Material supplied: Begin

(* ===== verification/RoundSystem.v ===== *)
(** Rounds over a whole network: all the engines, or all the mesh drivers, of a round with the
    messages in flight between them. A message is delivered at any time and in any order, or lost;
    a node that receives one runs the handler of [round_engine.rs] or [dcnet/round_driver.rs] and
    puts its answers in flight.

    [PacketNet] is the network and [Protocol] what has to be shown of a handler: what a node has
    received determines its state and what the nodes have sent. [LeaderNet] and [MeshNet] show it
    for the two protocols. *)

From S2P Require Import Prelude Crypto Identity Wire Float64 Dcnet RoundNetwork RoundDriver RoundEngine.

(** ** The network *)

(** A message and its addressee. *)
Abbreviation packet := outgoing_msg.

(** What a node of state [S] does with a message at a time: its new state, what it reports to its
    user and what it sends. *)
Class Node (S E : Type) := receive : string -> Z -> S -> PeerMessage -> S * (list E * list packet).

Module PacketNet.

Lemma in_snoc (tr : list packet) p q : q ∈ tr ++ [p] <-> q = p \/ q ∈ tr.
Proof. rewrite elem_of_app, list_elem_of_singleton. tauto. Qed.

Lemma in_snoc_ne (tr : list packet) p q : q <> p -> q ∈ tr ++ [p] <-> q ∈ tr.
Proof. rewrite in_snoc. tauto. Qed.

(** What the delivery of a packet adds to what has been sent, when [sent tr] has been after [tr]. *)
Definition adds (sent : list packet -> packet -> Prop) (tr : list packet) (p : packet) (out : list packet) : Prop :=
  NoDup out /\ forall q, q ∈ out <-> sent (tr ++ [p]) q /\ ~ sent tr q.

Lemma adds_nothing (sent : list packet -> packet -> Prop) tr p :
  (forall q, sent (tr ++ [p]) q -> sent tr q) -> adds sent tr p [].
Proof. intros Hq. split; [apply NoDup_nil_2|]. intros q. split; [by intros ?%not_elem_of_nil|intros [Hi Hn]; by apply Hq in Hi]. Qed.

Section Net.
Context {St Ev : Type} `{!Node St Ev}.

(** [nodes] has each node's state and reports; [trace] and [lost] are the packets delivered and
    lost so far. *)
Record t := mk {
  nodes : string -> St * list Ev;
  soup : list packet;
  trace : list packet;
  lost : list packet;
}.

(** Deliver or lose the packet at position [i]. *)
Inductive action := Deliver (i : nat) (now : Z) | Lose (i : nat).

Definition upd {A} (f : string -> A) (u : string) (a : A) (v : string) : A :=
  if bool_decide (v = u) then a else f v.

Definition step (s : t) (a : action) : option t :=
  match a with
  | Deliver i now =>
      p ← soup s !! i;
      let '(x, evs) := nodes s p.1 in
      let '(x', (evs', out)) := receive p.1 now x p.2 in
      Some (mk (upd (nodes s) p.1 (x', evs ++ evs')) (delete i (soup s) ++ out) (trace s ++ [p]) (lost s))
  | Lose i =>
      p ← soup s !! i;
      Some (mk (nodes s) (delete i (soup s)) (trace s) (lost s ++ [p]))
  end.

Fixpoint run (s : t) (acts : list action) : option t :=
  match acts with
  | [] => Some s
  | a :: acts' => s' ← step s a; run s' acts'
  end.

(** Every delivery happens in the time window. *)
Definition within (lo hi : Z) (acts : list action) : Prop :=
  Forall (fun a => match a with Deliver _ now => lo <= now < hi | Lose _ => True end) acts.

(** A protocol whose nodes are determined by what has been delivered: [issued tr q] when [q] has
    been sent once [tr] has been delivered, [node_ok u tr x] when [x] is the state of [u]. *)
Class Protocol (lo hi : Z) := {
  issued : list packet -> packet -> Prop;
  node_ok : string -> list packet -> St * list Ev -> Prop;
  issued_mono tr p q : issued tr q -> issued (tr ++ [p]) q;
  node_frame u tr p x : p.1 <> u -> node_ok u tr x -> node_ok u (tr ++ [p]) x;
  node_step now u m tr x evs x' evs' out :
    lo <= now < hi -> (forall q, q ∈ tr -> issued tr q) -> NoDup tr ->
    issued tr (u, m) -> (u, m) ∉ tr -> node_ok u tr (x, evs) ->
    receive u now x m = (x', (evs', out)) ->
    node_ok u (tr ++ [(u, m)]) (x', evs ++ evs') /\ adds issued tr (u, m) out;
}.

Record inv `{Protocol lo hi} (s : t) : Prop := {
  inv_once : NoDup (soup s ++ trace s ++ lost s);
  inv_sent q : q ∈ soup s ++ trace s ++ lost s <-> issued (trace s) q;
  inv_nodes u : node_ok u (trace s) (nodes s u);
  inv_causal tr1 q tr2 : trace s = tr1 ++ q :: tr2 -> issued tr1 q;
}.

Section Facts.
Context `{Protocol lo hi}.

Lemma upd_eq {A} (f : string -> A) u a : upd f u a u = a.
Proof. unfold upd. by rewrite bool_decide_eq_true_2. Qed.

Lemma upd_ne {A} (f : string -> A) u a v : v <> u -> upd f u a v = f v.
Proof. intros. unfold upd. by rewrite bool_decide_eq_false_2. Qed.
(** A message leaves the wire for the receiver's channel. *)
Lemma refines_read b W P Q F u v m fs s' w' wr c c' :
  refines b W P Q F -> (u, v) ∈ links -> F u v = m :: fs -> outq (nodes W u) v = Some wr ->
  NetState.conns (net (nodes W v)) !! w_reader w' = Some c -> rc_peer_uid (c_ctx c) = u ->
  joined u v w' wr c' (Q u v) fs b -> author (v, m) = u ->
  core s' = core (nodes W v) -> NetState.cm (net s') = NetState.cm (net (nodes W v)) -> hung s' = hung (nodes W v) ->
  serving s' = serving (nodes W v) -> batch s' = batch (nodes W v) ->
  NetState.incoming (net s') = NetState.incoming (net (nodes W v)) ++ [(u, m)] ->
  NetState.conns (net s') = <[w_reader w' := c']> (NetState.conns (net (nodes W v))) ->
  advances b W P Q F (World.mk (PacketNet.upd (nodes W) v s') (set_wire (wires W) u v w') (told W) (failed W) (overrun W)).
Proof.
  intros Hr Hl HF Hq Hc Huid Hj Hau Hco Hcm Hhu Hse Hba Hin Hcs. destruct (Hends _ _ Hl) as (_ & Hv & Hne).
  pose proof (re_steady _ _ _ _ _ Hr v Hv) as [Hctx Hman Hop Hh Hsd Hhd Hpe].
  set (F' := put F u v fs). exists [], P, Q, F'.
  assert (HQF : forall x y, (x, y) <> (u, v) -> Q x y = Q x y /\ F' x y = F x y) by (intros x y Hx; split; [done|by apply put_other]).
  split_and!; [done|by apply Forall_nil| |].
  - destruct Hr as [Hi Hn Hs Hwd Hp Htr Hlo Hfl Hou]. split; cbn [nodes told failed overrun]; try done.
    + intros y Hy. rewrite (Hn y Hy). unfold PacketNet.upd. case_bool_decide; [subst y|done]. by rewrite Hco.
    + intros y Hy. unfold PacketNet.upd. case_bool_decide; [subst y|by apply Hs].
      split; rewrite ?Hco, ?Hhu; try done; [unfold view; by rewrite Hco, Hcm| |intros y; unfold outq; rewrite Hcm; apply Hpe].
      rewrite Hba, Hin, app_assoc. apply Forall_app. split; [done|]. apply Forall_singleton. cbn. by rewrite Hau.
    + intros x y Hxy. destruct (decide ((x, y) = (u, v))) as [[= -> ->]|Hx].
      * exists w', wr, c'. unfold F'. rewrite !put_self. cbn. rewrite set_wire_self, upd_self, upd_other by done. split_and!; try done.
        rewrite Hcs. apply list_lookup_insert_eq. by eapply lookup_lt_Some.
      * unfold F'. rewrite put_other by done. destruct (Hwd x y Hxy) as (w1 & wr1 & c1 & Hw1 & Hq1 & Hc1 & Hj1). exists w1, wr1, c1. cbn.
        rewrite set_wire_other by done. split_and!; [done| | |done]; unfold PacketNet.upd; case_bool_decide; try done; subst.
        -- unfold outq. by rewrite Hcm.
        -- rewrite Hcs, list_lookup_insert_ne; [done|]. intros E. rewrite E in Hc. rewrite Hc in Hc1. simplify_eq.
           apply Hx. by rewrite (proj1 (jn_uid _ _ _ _ _ _ _ _ Hj1)).
    + rewrite Hp. symmetry. apply (transit_at _ _ _ _ _ _ v u v); try done; [intros x Hx; by apply upd_other|].
      cbn [nodes]. rewrite upd_self. unfold pend, hop, F'. cbn [fst snd]. rewrite put_self, Hco, Hba, Hin, HF. cbn.
      rewrite !fmap_app. cbn. solve_Permutation.
  - right. split; [done|]. pose proof (load_node W Q F v s' (set_wire (wires W) u v w') (told W) (failed W) (overrun W) Hv) as Hln.
    pose proof (load_wire (World.mk (PacketNet.upd (nodes W) v s') (set_wire (wires W) u v w') (told W) (failed W) (overrun W)) Q F Q F' u v Hl HQF) as Hlw.
    unfold wire_load in Hlw. cbn [fst snd] in Hlw. unfold F' at 2 in Hlw. rewrite put_self, HF in Hlw. cbn [length] in Hlw.
    unfold node_load, mode in Hln. rewrite Hco, Hba, Hin, Hse, length_app in Hln. cbn [length] in Hln. lia.
Qed.
(** * Compile-time member detection (sample/type_introspection.cpp)

    The program is a translation unit of templates and static assertions:
    its behaviour is the outcome of template substitution.  The templates
    are embedded as Rocq functions over a small model of the C++ types and
    class declarations the probes inspect.  A substitution has three
    outcomes: the type (or constant) it denotes, a substitution failure in
    the immediate context (which discards a partial specialization), or an
    error outside the immediate context (which stops the compilation). *)

From Stdlib Require Import String List Bool.
Import ListNotations.
Open Scope string_scope.

Set Implicit Arguments.

(** ** Types of the fragment *)

Module Cxx.

(** Object types: [void], [int], [unsigned long] (the library's
    [std::size_t]), [std::nullptr_t], class types named by their
    template-id, and pointers with the constness of the pointee. *)
Inductive obj_type : Type :=
| Void
| Int
| ULong
| NullPtrT
| Class (id : string)
| Ptr (pointee : obj_type) (pointee_const : bool).

Inductive ref_kind : Type := NoRef | LRef | RRef.

(** A type is an object type, its top-level [const], and whether it is a
    reference: every type of the fragment has exactly one such form. *)
Record type : Type := mkType {
  base : obj_type;
  is_const : bool;
  ref : ref_kind
}.
(** * The clip endpoint of backend/src/index.ts

    A shallow embedding of the [/api/clip] request handler: the yt-dlp
    download step with its destination detection and directory-search
    fallback, the ffmpeg remux step with its post-condition check, the
    [try]/[catch]/[finally] skeleton of the handler and its cleanup block.

    Conventions of the model.
    - JavaScript strings are [string]s, read as sequences of code units
      below 256; in that range the line terminators are LF and CR and the
      white space removed by [trim] is TAB, LF, VT, FF, CR, SP and NBSP.
    - Paths are POSIX paths.  [uploadsDir] is the normalised directory
      computed at start-up; joining it with one plain segment is
      concatenation with a separator.
    - The file system is an ordered list of entries (full path, node); the
      order is the order in which [readdirSync] reports them.
    - A child process is the list of things it does that the handler can
      observe: chunks on stdout and stderr, changes of the file system, and
      its ['error'] and ['close'] events.  A list with neither of the last
      two is a process that never finishes.
    - A path names an entry by its exact spelling, and one request is
      followed on its own: nothing but the handler and the two processes
      it spawns touches the file system.
    - Console output is not modelled. *)

From Stdlib Require Import String Ascii List ZArith NArith Bool Lia.
From Stdlib Require Import DecimalString.
From Stdlib Require DecimalPos DecimalN.
Import ListNotations.
Open Scope list_scope.
Open Scope string_scope.

(** ** Strings *)

Module Str.

(** [s.startsWith(p)] *)
Definition startsWith (s p : string) : bool := String.prefix p s.

(** Code units that [.] of a regular expression does not match. *)
Definition is_line_terminator (c : ascii) : bool :=
  let n := nat_of_ascii c in Nat.eqb n 10 || Nat.eqb n 13.

(** Code units removed by [String.prototype.trim]. *)
Definition is_white_space (c : ascii) : bool :=
  let n := nat_of_ascii c in
  (Nat.leb 9 n && Nat.leb n 13) || Nat.eqb n 32 || Nat.eqb n 160.

Fixpoint trimStart (s : string) : string :=
  match s with
  | EmptyString => EmptyString
  | String c r => if is_white_space c then trimStart r else s
  end.

(** Drops the trailing white space: a suffix that is white space only
    becomes empty. *)
Fixpoint trimEnd (s : string) : string :=
  match s with
  | EmptyString => EmptyString
  | String c r =>
      match trimEnd r with
      | EmptyString => if is_white_space c then EmptyString else String c EmptyString
      | r' => String c r'
      end
  end.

Material supplied: End

Please return every line in the data that includes the string "failed".

> Solution to this problem
  advances b W P Q F (World.mk (PacketNet.upd (nodes W) v s') (set_wire (wires W) u v w') (told W) (failed W) (overrun W)).
  - destruct Hr as [Hi Hn Hs Hwd Hp Htr Hlo Hfl Hou]. split; cbn [nodes told failed overrun]; try done.
  - right. split; [done|]. pose proof (load_node W Q F v s' (set_wire (wires W) u v w') (told W) (failed W) (overrun W) Hv) as Hln.
    pose proof (load_wire (World.mk (PacketNet.upd (nodes W) v s') (set_wire (wires W) u v w') (told W) (failed W) (overrun W)) Q F Q F' u v Hl HQF) as Hlw.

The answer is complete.